Famous fashion designer Amit Aggarwal combines the best of locally sourced factors with a progressive aesthetic, resulting in precisely executed garments, which represent the metamorphosis of raw influences, both fantastical and mundane. He talks about his collection, which is modern and eclectic, yet holds timeless appeal.
About his latest collection, Amit says, “The latest festive collection is upcycling of a lot of vintage Banarasi sarees and you know how these sarees have tattered and how they have been saved. Giving it a new life and a new language was the idea.”
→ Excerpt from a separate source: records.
(** C4: [sync] succeeds, and once it has returned a crash loses nothing: the
    next start finds every record. *)
Theorem log_sync_is_durable w l a cfg :
  log_refines w l a ->
  exists w1 l1, Log.sync (w, l) = (Ok tt, (w1, l1)) /\ log_refines w1 l1 a
    /\ forall w2, crash w1 w2 ->
         exists w3 l3, Log.open (dir l) cfg w2 = (Ok l3, w3) /\ log_refines w3 l3 a.
Proof.
  intros Hr. destruct (sync_refines w l a Hr) as (w1 & l1 & Hs & Hr1 & _). exists w1, l1.
  split; [done|]. split; [done|]. intros w2 Hc.
  destruct (open_after_sync_and_crash w l w1 l1 w2 a cfg Hr Hs Hc) as (w3 & l3 & Ho & Hr3 & _). eauto.
Qed.

(** Retention without failing calls deletes exactly the oldest sealed segments its policies
    name - by age, then by size from the rest - and never the active one; the
    records left keep their offsets, and the count returned is the number of
    segments deleted. *)
Theorem retention_deletes_oldest w l start cs c :
  quiet w -> log_rep w l start cs c ->
  let n := (age_deletes w l + size_deletes l (drop (age_deletes w l) (segments l)))%nat in
  exists w' l',
    apply_retention (w, l) = (Ok (Z.of_nat n), (w', l')) /\ (n <= length cs)%nat
    /\ log_rep w' l' (start + len (concat (take n cs))) (drop n cs) c
    /\ records_of (drop n cs) c = drop (length (concat (take n cs))) (records_of cs c).
Proof.
  intros Hq Hr n. destruct (apply_retention_run w l start cs c Hq Hr) as (w' & l' & Hrun & _ & Hr' & _).
  pose proof (deletes_le w l start cs c Hr) as Hle. exists w', l'. split; [done|]. split; [done|].
  split; [done|]. by apply records_of_drop.
Qed.

(** C29: retention by size. After [apply_retention] the segments of the log
    are within the limit, or only the active one is left; and of the segments
    the age policy kept no more are deleted than that takes: with the last of
    them the log was above the limit. *)
Theorem size_retention_reaches_limit w l start cs c mx :
  quiet w -> log_rep w l start cs c -> max_partition_bytes (config l) = Some mx ->
  sum (map seg_size (segments l)) < 2 ^ 64 ->
  exists n w' l', apply_retention (w, l) = (Ok (Z.of_nat n), (w', l')) /\ segments l' = drop n (segments l)
    /\ total_size l' = sum (map seg_size (segments l'))
    /\ (length (segments l') = 1%nat \/ total_size l' <= mx)
    /\ ((age_deletes w l < n)%nat -> mx < sum (map seg_size (drop (n - 1) (segments l)))).
Proof.
  intros Hq Hr Hmx Hb. destruct (apply_retention_run w l start cs c Hq Hr) as (w' & l' & Hrun & -> & _).
  pose proof (seg_size_nonneg w l start cs c Hr) as Hnn. pose proof (deletes_le w l start cs c Hr) as Hle.
  pose proof (log_rep_segments_length _ _ _ _ _ Hr) as Hlen. rewrite length_app in Hlen. simpl in Hlen.
  set (a := age_deletes w l) in *. set (rest := drop a (segments l)) in *.
  assert (Hrest : Forall (fun x => 0 <= x) (map seg_size rest) /\ sum (map seg_size rest) < 2 ^ 64).
  { unfold rest. rewrite <- skipn_map. split; [by apply Forall_drop|].
    pose proof (drop_nonneg_sum (map seg_size (segments l)) a Hnn). lia. }
  assert (Hsd : size_deletes l rest = size_count sum mx (map seg_size rest)).
  { unfold size_deletes. rewrite Hmx. apply size_count_u64; apply Hrest. }
  set (k := size_deletes l rest) in *. exists (a + k)%nat, w'. eexists. split; [exact Hrun|]. split; [done|].
  cbn [segments set_segments]. replace (drop (a + k) (segments l)) with (drop k rest) by (unfold rest; apply drop_drop).
  assert (Hts : total_size (set_segments (drop k rest) l) = sum (map seg_size (drop k rest))).
  { apply total_size_sum; rewrite <- skipn_map; [apply Forall_drop, Hrest|].
    pose proof (drop_nonneg_sum (map seg_size rest) k (proj1 Hrest)). lia. }
  rewrite Hts. split; [done|]. split.
  - assert (Hne : map seg_size rest <> []).
    { intros E%map_eq_nil%(f_equal length). unfold rest in E. rewrite length_drop in E. simpl in E. lia. }
    pose proof (size_count_enough mx _ Hne) as E. cbv zeta in E. rewrite <- Hsd, skipn_map, length_map in E. exact E.
  - intros Hk. destruct k as [|k']; [lia|]. replace (a + S k' - 1)%nat with (a + k')%nat by lia.
    rewrite <- drop_drop. change (drop a (segments l)) with rest. rewrite <- skipn_map. by apply size_count_needed.
Qed.

(** C28: rotation seals the active segment with both its files on the device,
    and opens an empty one at the next offset; no record moves. *)
Theorem rotation_seals w l start cs c :
  quiet w -> log_rep w l start cs c -> c <> [] -> next_offset l < 2 ^ 64 ->
  exists w' segs',
    rotate_active_segment (w, l) = (Ok tt, (w', set_segments segs' l))
    /\ log_rep w' (set_segments segs' l) start (cs ++ [c]) []
    /\ records_of (cs ++ [c]) [] = records_of cs c.
Proof.
  intros Hq Hr Hc Hn. destruct (rotate_run w l start cs c Hq Hr Hc Hn) as (w' & segs' & Hrun & Hr' & _).
  exists w', segs'. split; [done|]. split; [done|]. unfold records_of.
  by rewrite concat_app, app_nil_r; simpl; rewrite app_nil_r.
Qed.

(** Opening a directory whose active segment ends in a torn record drops
    exactly the torn bytes; the index file of the active segment is rebuilt
    whatever it held. *)
Theorem recovery_cuts_torn_tail w dir cfg start cs c t :
  quiet w -> disk w dir start cs c t ->
  exists w' l, Log.open dir cfg w = (Ok l, w') /\ log_rep w' l start cs c
    /\ next_offset l = start + len (concat cs) + len c.
Proof.
  intros Hq Hd. destruct (log_open_run w dir cfg start cs c t Hq Hd) as (w' & l & Ho & Hr & _).
  exists w', l. split; [done|]. split; [done|]. apply Hr.
Qed.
The metallic textures and details in draped dresses are his favourite for this festive season, making almost every body type look great. He says, “Metallic textures are actually upcycled polymer sheets. They are made with recycled material and ours is the first sustainable couture line in the country. We are conscious about the materials in the couture, we retail the brand in 18 countries.”
Was it challenging? “It was quite a challenge! But we knew that would be in store. We did some R&D for the same. Making clothes is what designers do, but at the same time we also have to give something back to the environment and it also pays for better future. And this was one of the ideas that I thought of trying and do something which is opulent yet conscious at the same time.”
He showcased his autumn-winter bridal collections from Lakme Fashion Week 2017 at his store at Ogaan, Hyderabad. “For me honestly, the culture of the bridal in the country is radically changing. I feel that over the last five years we have seen a radical shift in what brides are wearing now and what brides will wear in near future. I target a very individualistic person, I try to look at the person, who has their own point of view and has a mind of the devil, that’s where the bridal collection fits in. Its appellant rich, it fits the purpose and also has its uniqueness.”
Amit is pleased with his Hyderabadi clients, “I realise that Hyderabad is also going through a big shift. I think weddings are an occasion to have something very contemporary and modern. As marriages in India do recruit tradition but at the same time they are multiple events of celebrations. Girls want to experiment something new, which has not been done before. It’s a special day in their life and they want to feel different and special.”
“For me, each client comes with a certain personality and someone who first tries to understand what the client is inherently as a person because I do believe that clothes are very important part of a wedding but at the same time they are not more important than the person who is going to wear them. So, it’s important to understand their comfort and it’s also important to understand that till what point they are ready to experiment or take challenges and what would they actually feel comfortable about at the end of the day and feel special about it. And for me every client interaction in that way is unique and individual experience,” he adds.
About his upcycled dresses that incorporate old Patola he says, “Basically the whole story of trying to revive the saree as a textile and trying to create something new out of it is what I have been trying to work on from past two years. Last season we tried to upcycle the ‘patola’, which is a used and discarded saree. We collected these sarees from different places and saved parts of it and used them to make an entire saree giving it a modern look.”
He thinks Bollywood impacts people and says, “I think Bollywood is a very crucial factor, and it becomes one of the strongest approaches to culture. I think the young generation does look at a lot of Bollywood films. I mean Bollywood in all respects, be it ‘Lipstick Under My Burkha’ or ‘Queen’, every movie has an interesting take and as a country, it appeals to a larger audience than anything else. I do feel that Bollywood is an important factor that one cannot ignore.”
His piece of advice for the upcoming fashion designers is, “Be yourself, think before you lie, you know what helps you.”